** SUPPLIED DATA follows **

(* ===== verification/Riscv.v ===== *)
(** * kernel/riscv.h, kernel/memlayout.h, kernel/param.h

    Page and page-table-entry arithmetic of the Sv39 scheme, the memory layout
    and the kernel's size limits, with their arithmetic reading. *)

From S2P Require Import Prelude.

(** ** Definitions *)

(** riscv.h: pages *)
Definition PGSIZE : Z := 4096.
Definition PGSHIFT : Z := 12.
Definition PGROUNDUP (sz : Z) : Z := Z.land (u64 (sz + PGSIZE - 1)) (Z.lnot (PGSIZE - 1)).
Definition PGROUNDDOWN (a : Z) : Z := Z.land a (Z.lnot (PGSIZE - 1)).

(** riscv.h: page-table entries *)
Definition PTE_V : Z := Z.shiftl 1 0.
Definition PTE_R : Z := Z.shiftl 1 1.
Definition PTE_W : Z := Z.shiftl 1 2.
Definition PTE_X : Z := Z.shiftl 1 3.
Definition PTE_U : Z := Z.shiftl 1 4.
Definition PA2PTE (pa : Z) : Z := u64 (Z.shiftl (Z.shiftr pa 12) 10).
Definition PTE2PA (pte : Z) : Z := u64 (Z.shiftl (Z.shiftr pte 10) 12).
Definition PTE_FLAGS (pte : Z) : Z := Z.land pte 0x3FF.

(** riscv.h: indices of a virtual address *)
Definition PXMASK : Z := 0x1FF.
Definition PXSHIFT (level : Z) : Z := PGSHIFT + 9 * level.
Definition PX (level va : Z) : Z := Z.land (Z.shiftr va (PXSHIFT level)) PXMASK.
Definition MAXVA : Z := Z.shiftl 1 (9 + 9 + 9 + 12 - 1).

(** riscv.h: interrupt enable bit of sstatus, and the satp mode *)
Definition SSTATUS_SPP : Z := Z.shiftl 1 8.
Definition SSTATUS_SPIE : Z := Z.shiftl 1 5.
Definition SSTATUS_SIE : Z := Z.shiftl 1 1.
Definition SATP_SV39 : Z := Z.shiftl 8 60.
Definition MAKE_SATP (pagetable : Z) : Z := Z.lor SATP_SV39 (Z.shiftr pagetable 12).

(** memlayout.h *)
Definition UART0 : Z := 0x10000000.
Definition UART0_IRQ : Z := 10.
Definition VIRTIO0 : Z := 0x10001000.
Definition VIRTIO0_IRQ : Z := 1.
Definition PLIC : Z := 0x0c000000.
Definition KERNBASE : Z := 0x80000000.
Definition PHYSTOP : Z := KERNBASE + 128 * 1024 * 1024.
Definition TRAMPOLINE : Z := MAXVA - PGSIZE.
Definition KSTACK (p : Z) : Z := TRAMPOLINE - (p + 1) * 2 * PGSIZE.
Definition TRAPFRAME : Z := TRAMPOLINE - PGSIZE.

(** param.h *)
Definition NPROC : Z := 64.
Definition NCPU : Z := 8.
Definition NOFILE : Z := 16.
Definition NFILE : Z := 100.
Definition NINODE : Z := 50.
Definition NDEV : Z := 10.
Definition ROOTDEV : Z := 1.
Definition MAXARG : Z := 32.
Definition MAXOPBLOCKS : Z := 10.
Definition LOGSIZE : Z := MAXOPBLOCKS * 3.
Definition NBUF : Z := MAXOPBLOCKS * 3.
Definition FSSIZE : Z := 2000.
Definition MAXPATH : Z := 128.
Definition USERSTACK : Z := 1.

(** A bit of a page-table entry, as the C test [pte & bit]. *)
Definition has (pte bit : Z) : bool := truth (Z.land pte bit).

(** Page frames: a physical address that a page-table entry can hold. *)
Definition is_frame (pa : Z) : Prop := 0 <= pa < 2 ^ 56 /\ pa mod 4096 = 0.

(** ** Arithmetic readings *)

Lemma land_lnot_ones a n : 0 <= n -> Z.land a (Z.lnot (2 ^ n - 1)) = a - a mod 2 ^ n.
Proof.
  intros Hn; replace (2 ^ n - 1) with (Z.ones n) by (rewrite Z.ones_equiv; lia).
  rewrite <- Z.ldiff_land, Z.ldiff_ones_r, Z.shiftl_mul_pow2, Z.shiftr_div_pow2 by lia.
  pose proof (Z.div_mod a (2 ^ n) ltac:(lia)); lia.
Qed.

Lemma PGROUNDDOWN_eq a : PGROUNDDOWN a = a - a mod 4096.
Proof. apply (land_lnot_ones a 12); lia. Qed.

Lemma PGROUNDUP_eq sz : 0 <= sz -> sz + 4095 < 2 ^ 64 -> PGROUNDUP sz = (sz + 4095) / 4096 * 4096.
Proof.
  intros; unfold PGROUNDUP, PGSIZE; rewrite u64_small by lia.
  replace (sz + 4096 - 1) with (sz + 4095) by lia.
  change (4096 - 1) with (2 ^ 12 - 1); rewrite land_lnot_ones by lia.
  change (2 ^ 12) with 4096; pose proof (Z.div_mod (sz + 4095) 4096 ltac:(lia)); lia.
Qed.

Lemma PX_eq level va : 0 <= level -> PX level va = (va / 2 ^ (12 + 9 * level)) mod 512.
Proof.
  intros; unfold PX, PXMASK, PXSHIFT, PGSHIFT.
  rewrite Z.shiftr_div_pow2 by lia; apply (Z.land_ones _ 9); lia.
Qed.

Lemma PX_range level va : 0 <= level -> 0 <= PX level va < 512.
Proof. intros; rewrite PX_eq by lia; apply Z.mod_pos_bound; lia. Qed.

Lemma MAXVA_eq : MAXVA = 2 ^ 38.
Proof. reflexivity. Qed.

Lemma lor_add a b n : 0 <= n -> 0 <= b < 2 ^ n -> Z.lor (a * 2 ^ n) b = a * 2 ^ n + b.
Proof.
  intros Hn Hb.
  assert (Hd : Z.land (a * 2 ^ n) b = 0).
  { apply Z.bits_inj'; intros i Hi; rewrite Z.land_spec, Z.bits_0.
    destruct (decide (i < n)).
    - by rewrite Z.mul_pow2_bits_low.
    - destruct (decide (b = 0)) as [->|]; [by rewrite Z.bits_0, andb_false_r|].
      assert (Z.log2 b < n) by (apply Z.log2_lt_pow2; lia).
      by rewrite (Z.bits_above_log2 b i), andb_false_r by lia. }
  rewrite <- Z.lxor_lor, Z.add_nocarry_lxor by done; done.
Qed.

Lemma PA2PTE_eq pa : is_frame pa -> PA2PTE pa = pa / 4096 * 2 ^ 10.
Proof.
  intros [Hr _]; unfold PA2PTE.
  rewrite Z.shiftl_mul_pow2, Z.shiftr_div_pow2 by lia; apply u64_small.
  change (2 ^ 12) with 4096; split; [apply Z.mul_nonneg_nonneg; [apply Z.div_pos|]; lia|].
  assert (pa / 4096 < 2 ^ 44) by (apply Z.div_lt_upper_bound; lia); lia.
Qed.

Lemma PTE2PA_lor pa f : is_frame pa -> 0 <= f < 2 ^ 10 -> PTE2PA (Z.lor (PA2PTE pa) f) = pa.
Proof.
  intros Hf Hb; rewrite PA2PTE_eq, (lor_add _ _ 10) by (done || lia); unfold PTE2PA.
  rewrite Z.shiftl_mul_pow2, Z.shiftr_div_pow2 by lia.
  rewrite Z.div_add_l, (Z.div_small f) by lia.
  destruct Hf as [Hr Ha]; rewrite Z.add_0_r.
  replace (pa / 4096 * 2 ^ 12) with pa; [apply u64_small; lia|].
  pose proof (Z.div_mod pa 4096 ltac:(lia)); lia.
Qed.

Lemma PTE_FLAGS_lor pa f : is_frame pa -> 0 <= f < 2 ^ 10 -> PTE_FLAGS (Z.lor (PA2PTE pa) f) = f.
Proof.
  intros Hf Hb; rewrite PA2PTE_eq, (lor_add _ _ 10) by (done || lia); unfold PTE_FLAGS.
  change 0x3FF with (Z.ones 10); rewrite Z.land_ones by lia.
  rewrite Z.add_comm, Z.mod_add, Z.mod_small by lia; done.
Qed.

Lemma land_bit pa f b :
  is_frame pa -> 0 <= f < 2 ^ 10 -> 0 <= b < 10 ->
  Z.land (Z.lor (PA2PTE pa) f) (Z.shiftl 1 b) = Z.land f (Z.shiftl 1 b).
Proof.
  intros Hf Hr Hb; rewrite Z.land_lor_distr_l.
  replace (Z.land (PA2PTE pa) (Z.shiftl 1 b)) with 0; [apply Z.lor_0_l|].
  rewrite PA2PTE_eq by done; apply Z.bits_inj'; intros i Hi.
  rewrite Z.bits_0, Z.land_spec, Z.shiftl_spec by lia.
  destruct (decide (i < 10)); [by rewrite Z.mul_pow2_bits_low|].
  rewrite (Z.bits_above_log2 1 (i - b)), andb_false_r by (simpl; lia); done.
Qed.

(** The flag tests on an entry built by [PA2PTE(pa) | f] read [f]. *)
Lemma has_lor pa f b :
  is_frame pa -> 0 <= f < 2 ^ 10 -> 0 <= b < 10 ->
  has (Z.lor (PA2PTE pa) f) (Z.shiftl 1 b) = has f (Z.shiftl 1 b).
Proof. intros; unfold has; by rewrite land_bit. Qed.

Lemma PTE_range pa f : is_frame pa -> 0 <= f < 2 ^ 10 -> 0 <= Z.lor (PA2PTE pa) f < 2 ^ 64.
Proof.
  intros Hf Hb; rewrite PA2PTE_eq, (lor_add _ _ 10) by (done || lia).
  destruct Hf as [Hr _]; assert (0 <= pa / 4096 < 2 ^ 44); [|lia].
  split; [apply Z.div_pos|apply Z.div_lt_upper_bound]; lia.
Qed.

Lemma PTE2PA_frame pte : 0 <= pte < 2 ^ 64 -> PTE2PA pte mod 4096 = 0 /\ 0 <= PTE2PA pte.
Proof.
  intros H; unfold PTE2PA; split; [|apply u64_range].
  rewrite Z.shiftl_mul_pow2 by lia; unfold u64; change (2 ^ 64) with (2 ^ 52 * 2 ^ 12).
  rewrite Z.mul_mod_distr_r by lia; apply Z.mod_mul; lia.
Qed.

(** The two upper indices and the page number of a virtual address. *)
Lemma PX_split va :
  0 <= va < MAXVA ->
  PX 2 va = va / 2 ^ 30 /\
  va / 2 ^ 21 = PX 2 va * 512 + PX 1 va /\
  va / 2 ^ 12 = va / 2 ^ 21 * 512 + PX 0 va.
Proof.
  rewrite MAXVA_eq; intros Hva.
  assert (H2 : PX 2 va = (va / 2 ^ 30) mod 512) by (by rewrite PX_eq by lia).
  assert (H1 : PX 1 va = (va / 2 ^ 21) mod 512) by (by rewrite PX_eq by lia).
  assert (H0 : PX 0 va = (va / 2 ^ 12) mod 512) by (by rewrite PX_eq by lia).
  assert (va / 2 ^ 30 < 512) by (apply Z.div_lt_upper_bound; lia).
  assert (0 <= va / 2 ^ 30) by (apply Z.div_pos; lia).
  rewrite Z.mod_small in H2 by lia; rewrite H2, H1, H0; split_and!; [done| |].
  - replace (va / 2 ^ 30) with (va / 2 ^ 21 / 512) by (rewrite Z.div_div by lia; done).
    pose proof (Z.div_mod (va / 2 ^ 21) 512 ltac:(lia)); lia.
  - replace (va / 2 ^ 21) with (va / 2 ^ 12 / 512) by (rewrite Z.div_div by lia; done).
    pose proof (Z.div_mod (va / 2 ^ 12) 512 ltac:(lia)); lia.
Qed.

** End of SUPPLIED DATA **

**TASK ITEM**
Reproduce only the lines above spanning from the line containing "Definition PTE_X : Z := Z.shiftl 1 3." through the line containing "Definition PTE_FLAGS (pte", word for word.

**SOLUTION**
Definition PTE_X : Z := Z.shiftl 1 3.
Definition PTE_U : Z := Z.shiftl 1 4.
Definition PA2PTE (pa : Z) : Z := u64 (Z.shiftl (Z.shiftr pa 12) 10).
Definition PTE2PA (pte : Z) : Z := u64 (Z.shiftl (Z.shiftr pte 10) 12).
Definition PTE_FLAGS (pte : Z) : Z := Z.land pte 0x3FF.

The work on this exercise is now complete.